Ri will meet with Chinese Foreign Minister Wang Yi and other officials, Geng said, calling it a "normal diplomatic exchange."
It is the first known high-level North Korean visit in months and comes amid rising tensions between the two countries over Pyongyang's February 12 missile launch and the subsequent killing of the brother of the North's supreme leader Kim Jong-Un.
South Korea has blamed Kim's government for the killing in Malaysia, which involved the banned VX nerve agent.
Shortly after the murder, China announced it would halt all imports of North Korean coal for the rest of this year, a decision it said was in line with UN sanctions placed on North Korea late last year over its missile and nuclear programmes.
China is the North's sole major ally and by far its largest trading partner.
But in an unusual public attack following the coal decision, North Korean state media last week denounced Beijing for "dancing to the tune of the US."
North Korea blasted off a series of missiles and conducted two nuclear tests in 2016 in its quest to develop a weapons system capable of hitting the US mainland.

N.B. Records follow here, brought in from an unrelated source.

Lemma be_bytes_be_value bs : bytes_ok bs -> be_bytes (length bs) (be_value bs) = bs.
Proof.
  induction bs as [|b bs IH] using rev_ind; intros Hb; [done|].
  apply bytes_ok_app in Hb as [Hbs Hb]. apply bytes_ok_cons in Hb as [Hb _].
  rewrite length_app, Nat.add_comm. cbn [length Nat.add be_bytes].
  rewrite be_value_snoc. unfold is_byte in Hb.
  replace ((be_value bs * 256 + b) / 256) with (be_value bs) by zdiv.
  replace ((be_value bs * 256 + b) mod 256) with b by zdiv.
  now rewrite IH.
Qed.

(** Reads at a known place of a concatenation. *)
Lemma read_at n a m c :
  blen m = n -> readUIntBE n (a ++ m ++ c) (blen a) = Ok (be_value m).
Proof.
  intros <-. unfold readUIntBE. autorewrite with blen.
  pose proof (blen_nonneg a). pose proof (blen_nonneg c).
  replace ((0 <=? blen a) && _) with true by (symmetry; apply andb_true_iff; split; apply Z.leb_le; lia).
  now rewrite subarray_mid.
Qed.

Lemma read_ok n b off v :
  readUIntBE n b off = Ok v -> 0 <= off /\ off + n <= blen b /\ v = be_value (subarray b off (off + n)).
Proof. unfold readUIntBE. case_if; [|done]. intros [= <-]. bool_hyps. auto. Qed.

Lemma read_app_left n a b off :
  off + n <= blen a -> 0 <= off -> 0 <= n -> readUIntBE n (a ++ b) off = readUIntBE n a off.
Proof.
  intros. unfold readUIntBE. autorewrite with blen. pose proof (blen_nonneg b).
  rewrite subarray_app_left by lia.
  replace (off + n <=? blen a + blen b) with true by (symmetry; apply Z.leb_le; lia).
  replace (off + n <=? blen a) with true by (symmetry; apply Z.leb_le; lia). done.
Qed.

(** Writes *)

Lemma length_splice b off src :
  0 <= off -> off + blen src <= blen b -> length (splice b off src) = length b.
Proof.
  intros. unfold splice, blen in *. rewrite !length_app, length_take, length_drop. lia.
Qed.

Lemma splice_mid a m c src :
  length m = length src -> splice (a ++ m ++ c) (blen a) src = a ++ src ++ c.
Proof.
  intros Hm. unfold splice, blen. rewrite Nat2Z.id, take_app_length. do 2 f_equal.
  rewrite drop_app_add', <- Hm by done. now rewrite drop_app_length.
Qed.

Lemma alloc_add n m : 0 <= n -> 0 <= m -> alloc (n + m) = alloc n ++ alloc m.
Proof. intros. unfold alloc. rewrite Z2Nat.inj_add by lia. apply replicate_add. Qed.

(** * Searching a buffer *)

(** [pat] occurs in [b] at [k]. *)
Definition match_at (pat b : buffer) (k : nat) : Prop := take (length pat) (drop k b) = pat.

Lemma match_at_app pat b x k : match_at pat b k -> match_at pat (b ++ x) k.
Proof.
  unfold match_at. intros Hm. destruct (decide (k <= length b)%nat).
  - rewrite drop_app_le by done. rewrite take_app_le; [done|].
    rewrite <- Hm at 1. rewrite length_take. lia.
  - rewrite drop_ge in Hm by lia. rewrite take_nil in Hm. subst. by rewrite take_0.
Qed.

Lemma match_at_app_inv pat b x k :
  (k + length pat <= length b)%nat -> match_at pat (b ++ x) k -> match_at pat b k.
Proof.
  unfold match_at. intros Hk. rewrite drop_app_le by lia. rewrite take_app_le; [done|].
  rewrite length_drop. lia.
Qed.

Lemma match_at_bound pat b k : pat <> [] -> match_at pat b k -> (k + length pat <= length b)%nat.
Proof.
  unfold match_at. intros Hp Hm. apply (f_equal length) in Hm.
  rewrite length_take, length_drop in Hm. destruct pat; [done|]. cbn [length] in *. lia.
Qed.

Lemma index_from_Some pat b pos i :
  pat <> [] -> index_from pat b pos = Some i ->
  (pos <= i)%nat /\ match_at pat b (i - pos) /\ forall k, (k < i - pos)%nat -> ~ match_at pat b k.
Proof.
  intros Hp. revert pos; induction b as [|x b IH]; intros pos; cbn [index_from]; [by case_decide|].
  case_decide as Hd.
  - intros [= <-]. rewrite Nat.sub_diag. repeat split; [lia | done | intros; lia].
  - intros Hi. destruct (IH _ Hi) as (Hle & Hm & Hmin).
    replace (i - pos)%nat with (S (i - S pos)) by lia. repeat split; [lia | done |].
    intros [|k] Hk Hk'; [done|]. apply (Hmin k); [lia | done].
Qed.

Lemma index_from_None pat b pos k :
  pat <> [] -> index_from pat b pos = None -> ~ match_at pat b k.
Proof.
  intros Hp. revert pos k; induction b as [|x b IH]; intros pos k; cbn [index_from].
  - intros _ Hm. apply match_at_bound in Hm; [|done]. destruct pat; cbn in *; [done|lia].
  - case_decide as Hd; [done|]. intros Hn. destruct k as [|k]; [done|]. by apply (IH (S pos)).
Qed.

Lemma index_from_intro pat b pos k :
  pat <> [] -> match_at pat b k -> (forall j, (j < k)%nat -> ~ match_at pat b j) ->
  index_from pat b pos = Some (pos + k)%nat.
Proof.
  intros Hp Hm Hmin. destruct (index_from pat b pos) as [i|] eqn:Hi.
  - destruct (index_from_Some _ _ _ _ Hp Hi) as (Hle & Hm' & Hmin').
    f_equal. destruct (lt_eq_lt_dec (i - pos) k) as [[Hlt|He]|Hgt]; [|lia|].
    + by destruct (Hmin _ Hlt).
    + by destruct (Hmin' _ Hgt).
  - by destruct (index_from_None _ _ _ k Hp Hi).
Qed.

Lemma indexOf_Some b pat from i :
  pat <> [] -> 0 <= from -> indexOf b pat from = Some i ->
  from <= i /\ i + blen pat <= blen b /\ match_at pat b (Z.to_nat i) /\
  forall k, from <= k < i -> ~ match_at pat b (Z.to_nat k).
Proof.
  intros Hp Hf. unfold indexOf. destruct (index_from _ _ _) as [n|] eqn:Hn; [|done].
  intros [= <-]. destruct (index_from_Some _ _ _ _ Hp Hn) as (Hle & Hm & Hmin).
  pose proof (match_at_bound _ _ _ Hp Hm) as Hb. rewrite length_drop in Hb.
  unfold match_at in *. rewrite drop_drop in Hm.
  assert (0 < length pat)%nat by (destruct pat; cbn in *; [done | lia]).
  repeat split; [lia | unfold blen; lia | | ].
  - rewrite Nat2Z.id. by replace n with (Z.to_nat from + (n - Z.to_nat from))%nat by lia.
  - intros k Hk Hmk. apply (Hmin (Z.to_nat k - Z.to_nat from)%nat); [lia|].
    rewrite drop_drop. by replace (Z.to_nat from + _)%nat with (Z.to_nat k) by lia.
Qed.

Lemma indexOf_intro b pat from i :
  pat <> [] -> 0 <= from <= i -> match_at pat b (Z.to_nat i) ->
  (forall k, from <= k < i -> ~ match_at pat b (Z.to_nat k)) -> indexOf b pat from = Some i.
Proof.
  intros Hp Hf Hm Hmin. unfold indexOf.
  rewrite (index_from_intro _ _ _ (Z.to_nat i - Z.to_nat from)); [cbn; f_equal; lia | done | |].
  - unfold match_at in *. rewrite drop_drop.
    by replace (Z.to_nat from + _)%nat with (Z.to_nat i) by lia.
  - intros j Hj Hmj. unfold match_at in *. rewrite drop_drop in Hmj.
    apply (Hmin (from + Z.of_nat j)); [lia|].
    by replace (Z.to_nat (from + Z.of_nat j)) with (Z.to_nat from + j)%nat by lia.
Qed.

The Security Council has imposed six sets of sanctions since Pyongyang first tested an atomic device in 2006.
US President Donald Trump has called on China to do more to rein in North Korea, saying it could easily bring its errant neighbour to heel.
But Beijing denies that, and Geng on Friday urged Washington and Pyongyang to "shoulder their due responsibilities and play their due roles and work together with China to maintain stability" and denuclearise the peninsula.